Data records
• • • • • • •
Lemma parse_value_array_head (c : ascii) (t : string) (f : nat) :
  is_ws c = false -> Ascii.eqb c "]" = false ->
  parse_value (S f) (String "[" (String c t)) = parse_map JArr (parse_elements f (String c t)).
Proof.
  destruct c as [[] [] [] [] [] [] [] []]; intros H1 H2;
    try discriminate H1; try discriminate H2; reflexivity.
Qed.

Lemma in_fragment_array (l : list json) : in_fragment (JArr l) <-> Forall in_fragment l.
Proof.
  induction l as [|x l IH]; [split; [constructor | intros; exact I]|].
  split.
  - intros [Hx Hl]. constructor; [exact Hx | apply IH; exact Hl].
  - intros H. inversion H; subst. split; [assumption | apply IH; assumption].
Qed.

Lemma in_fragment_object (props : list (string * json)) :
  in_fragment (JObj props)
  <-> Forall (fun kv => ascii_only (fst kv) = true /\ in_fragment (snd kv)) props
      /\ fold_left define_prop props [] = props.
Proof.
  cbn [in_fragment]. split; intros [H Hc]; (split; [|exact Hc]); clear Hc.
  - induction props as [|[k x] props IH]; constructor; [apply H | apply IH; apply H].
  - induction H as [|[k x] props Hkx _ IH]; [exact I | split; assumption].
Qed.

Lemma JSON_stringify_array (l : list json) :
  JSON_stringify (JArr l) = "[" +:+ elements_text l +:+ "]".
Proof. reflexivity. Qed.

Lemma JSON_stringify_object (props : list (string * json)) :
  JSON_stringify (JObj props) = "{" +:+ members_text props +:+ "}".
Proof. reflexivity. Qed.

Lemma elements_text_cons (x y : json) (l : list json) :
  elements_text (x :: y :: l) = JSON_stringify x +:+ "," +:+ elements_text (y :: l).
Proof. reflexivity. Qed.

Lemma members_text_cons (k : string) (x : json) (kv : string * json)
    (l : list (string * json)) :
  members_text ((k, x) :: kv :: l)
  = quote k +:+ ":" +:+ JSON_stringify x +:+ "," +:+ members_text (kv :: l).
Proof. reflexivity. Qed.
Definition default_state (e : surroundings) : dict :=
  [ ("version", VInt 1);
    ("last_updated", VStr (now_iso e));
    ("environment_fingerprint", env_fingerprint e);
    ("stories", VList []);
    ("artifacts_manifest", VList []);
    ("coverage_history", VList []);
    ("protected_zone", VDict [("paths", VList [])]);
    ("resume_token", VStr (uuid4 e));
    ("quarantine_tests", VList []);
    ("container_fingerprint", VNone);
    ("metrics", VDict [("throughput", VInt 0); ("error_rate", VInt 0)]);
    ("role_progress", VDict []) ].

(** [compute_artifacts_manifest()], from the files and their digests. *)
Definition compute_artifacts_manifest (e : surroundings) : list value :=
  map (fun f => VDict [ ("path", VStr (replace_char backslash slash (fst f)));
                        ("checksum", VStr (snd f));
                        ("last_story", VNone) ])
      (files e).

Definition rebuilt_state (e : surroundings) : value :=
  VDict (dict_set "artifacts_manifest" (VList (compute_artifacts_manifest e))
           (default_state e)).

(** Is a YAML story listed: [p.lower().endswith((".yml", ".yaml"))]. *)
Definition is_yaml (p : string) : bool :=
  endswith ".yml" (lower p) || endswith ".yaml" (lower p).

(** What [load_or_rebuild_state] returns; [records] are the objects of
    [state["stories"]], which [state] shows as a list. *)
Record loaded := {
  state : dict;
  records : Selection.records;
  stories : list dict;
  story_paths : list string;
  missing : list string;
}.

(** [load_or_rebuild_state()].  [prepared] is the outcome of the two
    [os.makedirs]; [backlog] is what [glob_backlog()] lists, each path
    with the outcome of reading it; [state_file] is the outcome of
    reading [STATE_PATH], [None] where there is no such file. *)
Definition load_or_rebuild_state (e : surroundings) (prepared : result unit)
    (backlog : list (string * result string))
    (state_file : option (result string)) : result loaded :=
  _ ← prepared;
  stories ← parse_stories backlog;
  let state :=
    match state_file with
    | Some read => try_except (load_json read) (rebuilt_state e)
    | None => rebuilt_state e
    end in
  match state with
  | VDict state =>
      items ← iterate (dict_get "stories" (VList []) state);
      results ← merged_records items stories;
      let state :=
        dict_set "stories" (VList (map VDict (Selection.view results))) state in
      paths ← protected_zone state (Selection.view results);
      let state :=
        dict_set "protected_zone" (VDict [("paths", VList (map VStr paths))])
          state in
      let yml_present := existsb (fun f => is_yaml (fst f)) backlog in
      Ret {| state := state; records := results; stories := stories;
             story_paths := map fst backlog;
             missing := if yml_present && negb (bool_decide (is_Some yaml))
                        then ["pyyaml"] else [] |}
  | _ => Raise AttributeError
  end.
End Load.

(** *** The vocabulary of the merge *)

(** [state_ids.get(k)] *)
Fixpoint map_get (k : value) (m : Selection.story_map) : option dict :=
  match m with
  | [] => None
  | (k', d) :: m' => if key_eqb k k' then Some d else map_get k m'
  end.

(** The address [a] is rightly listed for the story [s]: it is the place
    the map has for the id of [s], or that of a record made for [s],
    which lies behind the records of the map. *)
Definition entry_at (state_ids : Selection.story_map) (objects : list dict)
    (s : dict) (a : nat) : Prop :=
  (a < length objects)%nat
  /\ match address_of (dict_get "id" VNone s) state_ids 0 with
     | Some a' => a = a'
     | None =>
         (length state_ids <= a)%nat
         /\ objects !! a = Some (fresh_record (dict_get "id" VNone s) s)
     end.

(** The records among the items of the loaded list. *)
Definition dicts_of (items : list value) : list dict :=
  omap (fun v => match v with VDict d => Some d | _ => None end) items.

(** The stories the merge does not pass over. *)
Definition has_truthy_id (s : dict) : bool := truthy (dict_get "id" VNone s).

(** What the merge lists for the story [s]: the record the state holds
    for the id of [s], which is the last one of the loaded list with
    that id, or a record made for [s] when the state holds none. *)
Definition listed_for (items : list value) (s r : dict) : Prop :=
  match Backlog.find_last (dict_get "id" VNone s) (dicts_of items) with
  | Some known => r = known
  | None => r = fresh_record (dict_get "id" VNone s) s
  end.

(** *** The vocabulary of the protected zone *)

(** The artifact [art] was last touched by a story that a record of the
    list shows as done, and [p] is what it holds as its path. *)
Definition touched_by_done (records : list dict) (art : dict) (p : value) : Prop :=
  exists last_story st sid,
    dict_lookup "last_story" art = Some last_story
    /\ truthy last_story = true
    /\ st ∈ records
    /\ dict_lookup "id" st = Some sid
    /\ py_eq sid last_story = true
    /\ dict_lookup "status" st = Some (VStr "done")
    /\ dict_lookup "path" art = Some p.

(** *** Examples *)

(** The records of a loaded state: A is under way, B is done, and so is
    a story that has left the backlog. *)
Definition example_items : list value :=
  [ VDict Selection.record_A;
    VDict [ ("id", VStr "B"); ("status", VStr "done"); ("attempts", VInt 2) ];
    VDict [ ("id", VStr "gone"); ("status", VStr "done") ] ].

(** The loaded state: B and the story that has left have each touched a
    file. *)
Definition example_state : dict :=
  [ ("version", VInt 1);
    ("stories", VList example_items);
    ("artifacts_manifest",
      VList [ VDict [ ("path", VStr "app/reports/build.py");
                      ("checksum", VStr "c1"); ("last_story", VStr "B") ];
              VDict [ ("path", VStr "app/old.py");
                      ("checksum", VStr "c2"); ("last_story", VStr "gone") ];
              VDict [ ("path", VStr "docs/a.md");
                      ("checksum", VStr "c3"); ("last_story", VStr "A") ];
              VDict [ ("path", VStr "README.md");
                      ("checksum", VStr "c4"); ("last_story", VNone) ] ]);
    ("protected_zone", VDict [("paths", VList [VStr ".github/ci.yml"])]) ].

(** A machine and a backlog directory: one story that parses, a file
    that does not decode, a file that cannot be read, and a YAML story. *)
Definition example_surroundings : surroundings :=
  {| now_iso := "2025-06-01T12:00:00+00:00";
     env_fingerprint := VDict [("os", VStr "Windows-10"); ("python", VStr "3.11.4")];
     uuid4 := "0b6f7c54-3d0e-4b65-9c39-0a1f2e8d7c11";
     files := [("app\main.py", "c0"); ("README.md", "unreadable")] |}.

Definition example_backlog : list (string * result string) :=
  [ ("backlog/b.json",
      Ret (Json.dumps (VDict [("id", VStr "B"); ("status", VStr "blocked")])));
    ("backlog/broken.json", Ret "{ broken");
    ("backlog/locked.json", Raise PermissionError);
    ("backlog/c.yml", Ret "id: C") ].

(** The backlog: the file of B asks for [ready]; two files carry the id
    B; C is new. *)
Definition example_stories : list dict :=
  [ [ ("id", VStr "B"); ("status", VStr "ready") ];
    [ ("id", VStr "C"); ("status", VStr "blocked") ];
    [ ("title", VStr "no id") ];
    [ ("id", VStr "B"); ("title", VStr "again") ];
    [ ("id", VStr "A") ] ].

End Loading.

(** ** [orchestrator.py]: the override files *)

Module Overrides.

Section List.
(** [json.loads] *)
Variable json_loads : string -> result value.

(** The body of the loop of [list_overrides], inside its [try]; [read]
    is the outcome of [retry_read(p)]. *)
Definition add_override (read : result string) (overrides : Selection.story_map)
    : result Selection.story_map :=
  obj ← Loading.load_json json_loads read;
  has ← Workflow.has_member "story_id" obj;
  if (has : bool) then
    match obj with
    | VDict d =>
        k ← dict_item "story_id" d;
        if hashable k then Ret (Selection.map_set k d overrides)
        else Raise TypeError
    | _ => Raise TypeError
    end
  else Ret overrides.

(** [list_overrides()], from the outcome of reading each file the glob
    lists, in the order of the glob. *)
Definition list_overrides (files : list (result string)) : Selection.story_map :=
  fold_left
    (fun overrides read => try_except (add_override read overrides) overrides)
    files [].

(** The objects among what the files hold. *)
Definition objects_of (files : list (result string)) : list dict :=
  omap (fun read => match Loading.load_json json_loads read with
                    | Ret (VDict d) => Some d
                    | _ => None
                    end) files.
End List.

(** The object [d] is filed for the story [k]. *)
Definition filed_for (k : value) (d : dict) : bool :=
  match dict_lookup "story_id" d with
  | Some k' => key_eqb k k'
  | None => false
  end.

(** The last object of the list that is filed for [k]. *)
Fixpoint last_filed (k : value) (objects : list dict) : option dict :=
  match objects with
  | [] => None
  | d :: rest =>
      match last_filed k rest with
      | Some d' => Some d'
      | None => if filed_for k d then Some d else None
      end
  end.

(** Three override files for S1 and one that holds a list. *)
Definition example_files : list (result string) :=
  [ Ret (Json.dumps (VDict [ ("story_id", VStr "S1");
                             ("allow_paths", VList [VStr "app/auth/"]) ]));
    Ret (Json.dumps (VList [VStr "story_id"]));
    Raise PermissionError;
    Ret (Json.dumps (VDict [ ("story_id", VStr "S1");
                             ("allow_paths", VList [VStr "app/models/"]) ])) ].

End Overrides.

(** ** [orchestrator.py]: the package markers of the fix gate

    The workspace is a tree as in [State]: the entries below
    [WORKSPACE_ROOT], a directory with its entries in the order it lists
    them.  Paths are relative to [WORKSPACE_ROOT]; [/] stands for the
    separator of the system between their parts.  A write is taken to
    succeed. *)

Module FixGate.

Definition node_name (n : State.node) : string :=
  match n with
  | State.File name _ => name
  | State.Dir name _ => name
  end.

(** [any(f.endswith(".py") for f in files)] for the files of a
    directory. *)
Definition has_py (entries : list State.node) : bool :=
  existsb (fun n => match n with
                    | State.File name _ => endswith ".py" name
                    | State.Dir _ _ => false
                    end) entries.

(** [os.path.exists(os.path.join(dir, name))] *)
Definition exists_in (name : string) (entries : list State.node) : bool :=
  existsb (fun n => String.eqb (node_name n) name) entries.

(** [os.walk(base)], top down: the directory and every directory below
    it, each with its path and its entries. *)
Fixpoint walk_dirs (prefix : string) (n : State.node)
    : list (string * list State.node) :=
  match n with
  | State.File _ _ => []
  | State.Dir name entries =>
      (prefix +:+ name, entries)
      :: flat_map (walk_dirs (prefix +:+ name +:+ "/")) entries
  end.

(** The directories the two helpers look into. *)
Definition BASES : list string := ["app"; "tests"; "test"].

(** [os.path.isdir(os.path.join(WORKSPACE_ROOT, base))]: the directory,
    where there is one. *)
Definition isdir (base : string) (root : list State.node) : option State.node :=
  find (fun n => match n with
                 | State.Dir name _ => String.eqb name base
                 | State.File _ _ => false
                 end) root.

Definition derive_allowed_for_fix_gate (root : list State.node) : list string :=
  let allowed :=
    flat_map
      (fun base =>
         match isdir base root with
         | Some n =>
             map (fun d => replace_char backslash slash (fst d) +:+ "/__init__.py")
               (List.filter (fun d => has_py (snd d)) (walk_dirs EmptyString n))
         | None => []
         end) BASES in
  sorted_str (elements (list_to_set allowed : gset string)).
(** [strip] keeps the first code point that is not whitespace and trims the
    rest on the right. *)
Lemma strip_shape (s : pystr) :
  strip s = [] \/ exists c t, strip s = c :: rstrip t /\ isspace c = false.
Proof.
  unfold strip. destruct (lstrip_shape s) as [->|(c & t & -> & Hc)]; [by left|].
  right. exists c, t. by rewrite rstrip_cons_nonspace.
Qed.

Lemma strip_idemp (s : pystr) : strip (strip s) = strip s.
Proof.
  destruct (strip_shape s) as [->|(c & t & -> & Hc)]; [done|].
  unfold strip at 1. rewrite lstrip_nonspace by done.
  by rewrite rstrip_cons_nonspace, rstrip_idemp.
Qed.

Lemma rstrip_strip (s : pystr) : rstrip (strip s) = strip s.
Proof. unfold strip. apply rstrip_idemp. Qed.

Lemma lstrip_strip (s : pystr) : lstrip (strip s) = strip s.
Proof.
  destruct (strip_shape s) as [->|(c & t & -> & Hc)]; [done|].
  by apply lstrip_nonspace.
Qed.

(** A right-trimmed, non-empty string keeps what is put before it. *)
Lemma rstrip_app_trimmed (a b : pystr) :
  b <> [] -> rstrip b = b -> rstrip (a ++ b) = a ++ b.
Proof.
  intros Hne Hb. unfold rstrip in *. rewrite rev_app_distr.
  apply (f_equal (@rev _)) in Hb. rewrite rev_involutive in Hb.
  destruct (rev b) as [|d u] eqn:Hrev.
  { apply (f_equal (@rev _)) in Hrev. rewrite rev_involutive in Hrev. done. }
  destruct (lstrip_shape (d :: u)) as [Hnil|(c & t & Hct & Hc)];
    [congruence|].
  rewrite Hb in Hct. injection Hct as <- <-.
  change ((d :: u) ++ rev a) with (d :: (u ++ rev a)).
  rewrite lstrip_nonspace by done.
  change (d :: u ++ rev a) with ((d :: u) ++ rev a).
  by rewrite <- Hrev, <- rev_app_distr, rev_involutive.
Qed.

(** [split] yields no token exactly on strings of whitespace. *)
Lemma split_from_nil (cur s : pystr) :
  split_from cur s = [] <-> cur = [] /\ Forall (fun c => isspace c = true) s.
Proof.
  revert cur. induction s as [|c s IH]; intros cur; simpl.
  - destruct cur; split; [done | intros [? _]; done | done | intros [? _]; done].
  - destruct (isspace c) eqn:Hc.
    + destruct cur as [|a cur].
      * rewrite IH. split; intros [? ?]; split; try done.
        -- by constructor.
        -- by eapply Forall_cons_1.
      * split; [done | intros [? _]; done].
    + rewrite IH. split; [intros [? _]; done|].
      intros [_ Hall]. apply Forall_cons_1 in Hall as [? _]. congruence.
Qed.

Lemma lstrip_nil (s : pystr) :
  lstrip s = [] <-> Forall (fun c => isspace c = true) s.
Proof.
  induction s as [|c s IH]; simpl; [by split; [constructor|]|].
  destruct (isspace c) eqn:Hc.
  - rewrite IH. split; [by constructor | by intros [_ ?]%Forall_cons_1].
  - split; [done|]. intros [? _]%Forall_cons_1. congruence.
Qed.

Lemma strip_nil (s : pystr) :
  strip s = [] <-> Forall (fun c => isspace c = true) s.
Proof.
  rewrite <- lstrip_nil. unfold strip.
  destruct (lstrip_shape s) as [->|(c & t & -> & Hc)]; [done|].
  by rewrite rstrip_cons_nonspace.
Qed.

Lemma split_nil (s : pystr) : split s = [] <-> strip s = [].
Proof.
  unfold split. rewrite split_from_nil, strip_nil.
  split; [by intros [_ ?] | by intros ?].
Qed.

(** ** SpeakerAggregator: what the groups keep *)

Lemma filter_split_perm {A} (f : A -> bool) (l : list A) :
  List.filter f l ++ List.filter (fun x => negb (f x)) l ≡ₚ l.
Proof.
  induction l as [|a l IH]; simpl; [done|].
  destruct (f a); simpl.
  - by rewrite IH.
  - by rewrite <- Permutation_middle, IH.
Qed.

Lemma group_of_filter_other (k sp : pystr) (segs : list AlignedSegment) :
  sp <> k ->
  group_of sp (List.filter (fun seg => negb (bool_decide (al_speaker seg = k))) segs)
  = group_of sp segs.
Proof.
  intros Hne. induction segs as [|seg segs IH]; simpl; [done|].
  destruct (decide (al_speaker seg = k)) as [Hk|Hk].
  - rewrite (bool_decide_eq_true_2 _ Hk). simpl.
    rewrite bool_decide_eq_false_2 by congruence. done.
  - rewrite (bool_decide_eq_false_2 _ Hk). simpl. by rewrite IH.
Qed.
• • • • • • •
▸ What is expected
Among the records above, a stretch begins at the line containing "Lemma in_fragment_array (l" and ends at the line containing "map (fun f =>". Restate that stretch word for word, and nothing else.

▸ Solution to the problem
Lemma in_fragment_array (l : list json) : in_fragment (JArr l) <-> Forall in_fragment l.
Proof.
  induction l as [|x l IH]; [split; [constructor | intros; exact I]|].
  split.
  - intros [Hx Hl]. constructor; [exact Hx | apply IH; exact Hl].
  - intros H. inversion H; subst. split; [assumption | apply IH; assumption].
Qed.

Lemma in_fragment_object (props : list (string * json)) :
  in_fragment (JObj props)
  <-> Forall (fun kv => ascii_only (fst kv) = true /\ in_fragment (snd kv)) props
      /\ fold_left define_prop props [] = props.
Proof.
  cbn [in_fragment]. split; intros [H Hc]; (split; [|exact Hc]); clear Hc.
  - induction props as [|[k x] props IH]; constructor; [apply H | apply IH; apply H].
  - induction H as [|[k x] props Hkx _ IH]; [exact I | split; assumption].
Qed.

Lemma JSON_stringify_array (l : list json) :
  JSON_stringify (JArr l) = "[" +:+ elements_text l +:+ "]".
Proof. reflexivity. Qed.

Lemma JSON_stringify_object (props : list (string * json)) :
  JSON_stringify (JObj props) = "{" +:+ members_text props +:+ "}".
Proof. reflexivity. Qed.

Lemma elements_text_cons (x y : json) (l : list json) :
  elements_text (x :: y :: l) = JSON_stringify x +:+ "," +:+ elements_text (y :: l).
Proof. reflexivity. Qed.

Lemma members_text_cons (k : string) (x : json) (kv : string * json)
    (l : list (string * json)) :
  members_text ((k, x) :: kv :: l)
  = quote k +:+ ":" +:+ JSON_stringify x +:+ "," +:+ members_text (kv :: l).
Proof. reflexivity. Qed.
Definition default_state (e : surroundings) : dict :=
  [ ("version", VInt 1);
    ("last_updated", VStr (now_iso e));
    ("environment_fingerprint", env_fingerprint e);
    ("stories", VList []);
    ("artifacts_manifest", VList []);
    ("coverage_history", VList []);
    ("protected_zone", VDict [("paths", VList [])]);
    ("resume_token", VStr (uuid4 e));
    ("quarantine_tests", VList []);
    ("container_fingerprint", VNone);
    ("metrics", VDict [("throughput", VInt 0); ("error_rate", VInt 0)]);
    ("role_progress", VDict []) ].

(** [compute_artifacts_manifest()], from the files and their digests. *)
Definition compute_artifacts_manifest (e : surroundings) : list value :=
  map (fun f => VDict [ ("path", VStr (replace_char backslash slash (fst f)));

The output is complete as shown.